=== What needs to be done ===
Take the listing below and print exactly the lines starting at the line containing "A functional tree" and ending at the line containing "Fixpoint inorder (t", both ends included, and no others.

=== Material for the task ===

==================================================

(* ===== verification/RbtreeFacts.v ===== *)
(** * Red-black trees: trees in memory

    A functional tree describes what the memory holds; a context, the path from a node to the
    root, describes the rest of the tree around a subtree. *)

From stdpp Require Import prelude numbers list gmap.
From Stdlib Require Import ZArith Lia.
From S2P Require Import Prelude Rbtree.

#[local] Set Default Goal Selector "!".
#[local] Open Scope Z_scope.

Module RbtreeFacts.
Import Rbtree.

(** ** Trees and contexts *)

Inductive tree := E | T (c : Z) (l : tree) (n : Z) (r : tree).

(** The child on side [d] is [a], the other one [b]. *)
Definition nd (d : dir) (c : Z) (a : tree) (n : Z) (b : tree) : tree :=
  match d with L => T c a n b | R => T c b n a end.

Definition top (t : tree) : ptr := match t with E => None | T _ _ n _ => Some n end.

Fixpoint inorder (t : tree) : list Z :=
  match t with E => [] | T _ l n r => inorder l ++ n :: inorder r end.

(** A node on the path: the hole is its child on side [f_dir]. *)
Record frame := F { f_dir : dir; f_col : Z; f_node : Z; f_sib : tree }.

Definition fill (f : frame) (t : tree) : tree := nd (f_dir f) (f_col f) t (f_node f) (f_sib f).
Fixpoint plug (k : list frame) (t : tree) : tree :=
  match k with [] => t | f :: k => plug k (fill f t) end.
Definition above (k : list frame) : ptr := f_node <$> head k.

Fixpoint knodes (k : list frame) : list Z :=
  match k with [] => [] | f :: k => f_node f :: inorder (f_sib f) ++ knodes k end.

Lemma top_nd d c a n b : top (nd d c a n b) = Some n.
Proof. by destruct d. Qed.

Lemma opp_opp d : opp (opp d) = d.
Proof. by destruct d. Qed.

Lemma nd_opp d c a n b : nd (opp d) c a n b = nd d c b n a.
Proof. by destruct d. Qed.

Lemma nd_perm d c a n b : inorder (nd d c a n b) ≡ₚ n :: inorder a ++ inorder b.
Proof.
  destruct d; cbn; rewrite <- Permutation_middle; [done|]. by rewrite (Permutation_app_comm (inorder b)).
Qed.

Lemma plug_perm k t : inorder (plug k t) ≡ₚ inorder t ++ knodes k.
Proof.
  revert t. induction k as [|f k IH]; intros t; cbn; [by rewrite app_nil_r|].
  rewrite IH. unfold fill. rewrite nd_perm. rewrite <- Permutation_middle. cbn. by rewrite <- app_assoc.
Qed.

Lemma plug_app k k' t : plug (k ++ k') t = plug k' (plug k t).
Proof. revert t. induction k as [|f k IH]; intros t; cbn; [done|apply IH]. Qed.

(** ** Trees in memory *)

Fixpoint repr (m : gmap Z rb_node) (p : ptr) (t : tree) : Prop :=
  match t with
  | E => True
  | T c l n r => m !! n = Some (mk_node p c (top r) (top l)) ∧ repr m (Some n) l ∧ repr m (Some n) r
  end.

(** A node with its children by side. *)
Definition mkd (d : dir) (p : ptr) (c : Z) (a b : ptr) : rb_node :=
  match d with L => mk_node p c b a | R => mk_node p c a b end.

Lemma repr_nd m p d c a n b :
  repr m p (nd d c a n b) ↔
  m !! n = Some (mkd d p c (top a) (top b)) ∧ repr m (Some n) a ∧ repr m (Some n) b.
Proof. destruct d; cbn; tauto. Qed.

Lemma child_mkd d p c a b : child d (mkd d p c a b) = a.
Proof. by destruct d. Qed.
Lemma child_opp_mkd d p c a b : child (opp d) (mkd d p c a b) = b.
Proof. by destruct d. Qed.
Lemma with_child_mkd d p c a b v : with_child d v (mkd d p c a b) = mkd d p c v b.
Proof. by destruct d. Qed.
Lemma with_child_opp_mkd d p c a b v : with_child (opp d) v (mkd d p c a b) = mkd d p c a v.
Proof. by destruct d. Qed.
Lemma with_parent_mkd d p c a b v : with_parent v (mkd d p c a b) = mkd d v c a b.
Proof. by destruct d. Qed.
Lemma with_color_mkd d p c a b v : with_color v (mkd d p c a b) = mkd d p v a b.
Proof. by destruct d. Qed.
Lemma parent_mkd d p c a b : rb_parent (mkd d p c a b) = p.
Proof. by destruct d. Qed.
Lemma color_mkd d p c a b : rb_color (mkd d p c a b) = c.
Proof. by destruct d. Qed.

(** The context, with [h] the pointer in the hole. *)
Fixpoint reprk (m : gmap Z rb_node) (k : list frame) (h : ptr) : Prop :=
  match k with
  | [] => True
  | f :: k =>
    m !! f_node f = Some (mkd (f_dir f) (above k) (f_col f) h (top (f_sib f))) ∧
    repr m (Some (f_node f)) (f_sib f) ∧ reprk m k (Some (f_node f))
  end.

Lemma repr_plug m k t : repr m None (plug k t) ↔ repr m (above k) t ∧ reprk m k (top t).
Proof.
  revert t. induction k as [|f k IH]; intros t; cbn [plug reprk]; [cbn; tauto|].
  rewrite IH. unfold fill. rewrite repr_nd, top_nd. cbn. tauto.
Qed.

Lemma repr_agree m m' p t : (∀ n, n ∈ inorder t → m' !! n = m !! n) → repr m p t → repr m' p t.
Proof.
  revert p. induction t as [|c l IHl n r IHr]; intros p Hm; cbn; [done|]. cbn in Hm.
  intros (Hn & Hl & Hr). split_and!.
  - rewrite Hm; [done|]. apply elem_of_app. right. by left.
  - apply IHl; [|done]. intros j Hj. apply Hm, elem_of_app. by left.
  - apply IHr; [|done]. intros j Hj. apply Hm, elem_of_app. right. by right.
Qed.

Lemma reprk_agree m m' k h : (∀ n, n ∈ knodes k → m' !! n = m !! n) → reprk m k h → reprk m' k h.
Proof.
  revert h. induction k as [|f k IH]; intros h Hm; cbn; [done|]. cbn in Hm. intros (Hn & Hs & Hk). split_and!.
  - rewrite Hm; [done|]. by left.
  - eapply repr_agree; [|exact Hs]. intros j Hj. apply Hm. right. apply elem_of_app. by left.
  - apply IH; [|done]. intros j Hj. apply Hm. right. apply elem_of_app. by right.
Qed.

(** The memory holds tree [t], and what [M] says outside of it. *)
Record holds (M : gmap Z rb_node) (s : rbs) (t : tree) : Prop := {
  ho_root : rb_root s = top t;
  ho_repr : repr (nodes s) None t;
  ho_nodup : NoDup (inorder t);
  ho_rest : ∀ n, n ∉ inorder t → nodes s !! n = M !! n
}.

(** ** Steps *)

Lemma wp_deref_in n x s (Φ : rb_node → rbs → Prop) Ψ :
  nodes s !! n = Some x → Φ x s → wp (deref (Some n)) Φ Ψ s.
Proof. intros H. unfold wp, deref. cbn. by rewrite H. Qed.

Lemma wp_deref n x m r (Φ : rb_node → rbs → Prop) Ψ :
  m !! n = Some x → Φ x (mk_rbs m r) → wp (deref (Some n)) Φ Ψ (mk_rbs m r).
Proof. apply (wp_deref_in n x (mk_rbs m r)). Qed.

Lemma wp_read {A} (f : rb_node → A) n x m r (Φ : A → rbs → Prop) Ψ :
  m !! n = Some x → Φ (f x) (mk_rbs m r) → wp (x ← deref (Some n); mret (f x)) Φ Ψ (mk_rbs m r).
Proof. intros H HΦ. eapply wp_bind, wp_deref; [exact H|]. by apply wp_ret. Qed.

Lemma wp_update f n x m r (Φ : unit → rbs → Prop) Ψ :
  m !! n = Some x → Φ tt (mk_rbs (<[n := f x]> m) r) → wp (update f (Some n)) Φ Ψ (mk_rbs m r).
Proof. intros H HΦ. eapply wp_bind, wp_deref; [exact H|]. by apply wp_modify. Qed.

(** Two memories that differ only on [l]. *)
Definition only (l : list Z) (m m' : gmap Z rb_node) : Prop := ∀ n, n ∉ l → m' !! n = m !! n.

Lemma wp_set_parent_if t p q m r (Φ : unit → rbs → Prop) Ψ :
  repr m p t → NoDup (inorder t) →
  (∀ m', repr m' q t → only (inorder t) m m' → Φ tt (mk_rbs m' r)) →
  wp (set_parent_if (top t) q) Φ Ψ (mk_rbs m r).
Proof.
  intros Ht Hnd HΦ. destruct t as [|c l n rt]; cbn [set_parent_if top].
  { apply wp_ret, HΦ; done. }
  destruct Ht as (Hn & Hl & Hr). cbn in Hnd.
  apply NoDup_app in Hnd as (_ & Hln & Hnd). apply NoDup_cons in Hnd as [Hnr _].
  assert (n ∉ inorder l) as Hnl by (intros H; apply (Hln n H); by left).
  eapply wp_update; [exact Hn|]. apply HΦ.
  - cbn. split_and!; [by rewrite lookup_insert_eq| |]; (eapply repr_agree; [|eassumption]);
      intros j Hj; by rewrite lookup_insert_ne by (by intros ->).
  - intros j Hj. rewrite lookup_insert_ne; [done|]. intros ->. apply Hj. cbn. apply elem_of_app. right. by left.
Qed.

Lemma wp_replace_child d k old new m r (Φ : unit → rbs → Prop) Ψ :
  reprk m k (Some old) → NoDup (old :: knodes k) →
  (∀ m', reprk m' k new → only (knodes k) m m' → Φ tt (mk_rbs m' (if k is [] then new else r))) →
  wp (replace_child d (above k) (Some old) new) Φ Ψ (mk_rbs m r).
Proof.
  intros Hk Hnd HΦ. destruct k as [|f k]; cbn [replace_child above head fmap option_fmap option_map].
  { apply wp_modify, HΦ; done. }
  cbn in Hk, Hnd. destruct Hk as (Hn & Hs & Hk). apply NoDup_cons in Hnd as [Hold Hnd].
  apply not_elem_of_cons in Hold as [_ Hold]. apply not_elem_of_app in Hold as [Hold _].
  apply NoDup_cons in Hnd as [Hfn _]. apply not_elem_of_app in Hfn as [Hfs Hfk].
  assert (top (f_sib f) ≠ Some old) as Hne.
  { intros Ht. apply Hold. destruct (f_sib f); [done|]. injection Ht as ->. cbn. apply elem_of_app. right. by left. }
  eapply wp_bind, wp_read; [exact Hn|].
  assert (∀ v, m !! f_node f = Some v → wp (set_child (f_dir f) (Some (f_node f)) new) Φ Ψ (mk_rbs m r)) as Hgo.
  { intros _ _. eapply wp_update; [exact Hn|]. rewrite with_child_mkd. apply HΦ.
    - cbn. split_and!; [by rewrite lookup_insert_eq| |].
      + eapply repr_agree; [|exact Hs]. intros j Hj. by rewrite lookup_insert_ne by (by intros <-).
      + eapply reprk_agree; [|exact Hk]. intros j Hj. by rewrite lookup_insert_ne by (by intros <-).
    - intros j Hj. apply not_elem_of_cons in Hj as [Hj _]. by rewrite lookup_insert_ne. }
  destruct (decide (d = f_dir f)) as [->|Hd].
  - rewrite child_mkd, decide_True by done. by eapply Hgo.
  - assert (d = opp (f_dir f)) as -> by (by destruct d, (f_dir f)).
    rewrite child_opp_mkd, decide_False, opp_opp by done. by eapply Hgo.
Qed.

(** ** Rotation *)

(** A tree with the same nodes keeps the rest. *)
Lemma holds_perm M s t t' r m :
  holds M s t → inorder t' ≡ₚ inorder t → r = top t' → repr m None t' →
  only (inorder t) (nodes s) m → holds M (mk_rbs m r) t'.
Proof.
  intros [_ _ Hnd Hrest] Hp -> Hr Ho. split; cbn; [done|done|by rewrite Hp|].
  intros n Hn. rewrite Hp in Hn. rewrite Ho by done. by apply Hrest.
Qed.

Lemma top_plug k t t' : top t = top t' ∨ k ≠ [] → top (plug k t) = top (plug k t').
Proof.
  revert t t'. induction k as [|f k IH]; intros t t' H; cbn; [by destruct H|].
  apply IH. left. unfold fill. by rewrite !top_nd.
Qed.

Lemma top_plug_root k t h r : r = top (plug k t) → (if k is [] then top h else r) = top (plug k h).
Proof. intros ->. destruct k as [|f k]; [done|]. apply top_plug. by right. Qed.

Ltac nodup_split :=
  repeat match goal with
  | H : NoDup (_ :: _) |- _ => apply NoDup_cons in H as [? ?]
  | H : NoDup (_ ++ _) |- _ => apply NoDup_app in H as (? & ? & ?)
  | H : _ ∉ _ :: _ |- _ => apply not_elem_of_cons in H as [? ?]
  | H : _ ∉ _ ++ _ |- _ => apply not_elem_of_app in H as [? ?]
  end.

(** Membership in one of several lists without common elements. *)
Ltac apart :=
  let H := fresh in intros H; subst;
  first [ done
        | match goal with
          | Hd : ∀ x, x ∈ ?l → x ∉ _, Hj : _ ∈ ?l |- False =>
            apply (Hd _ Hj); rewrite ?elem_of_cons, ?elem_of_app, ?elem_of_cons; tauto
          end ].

==================================================

=== Answer area ===
    A functional tree describes what the memory holds; a context, the path from a node to the
    root, describes the rest of the tree around a subtree. *)

From stdpp Require Import prelude numbers list gmap.
From Stdlib Require Import ZArith Lia.
From S2P Require Import Prelude Rbtree.

#[local] Set Default Goal Selector "!".
#[local] Open Scope Z_scope.

Module RbtreeFacts.
Import Rbtree.

(** ** Trees and contexts *)

Inductive tree := E | T (c : Z) (l : tree) (n : Z) (r : tree).

(** The child on side [d] is [a], the other one [b]. *)
Definition nd (d : dir) (c : Z) (a : tree) (n : Z) (b : tree) : tree :=
  match d with L => T c a n b | R => T c b n a end.

Definition top (t : tree) : ptr := match t with E => None | T _ _ n _ => Some n end.

Fixpoint inorder (t : tree) : list Z :=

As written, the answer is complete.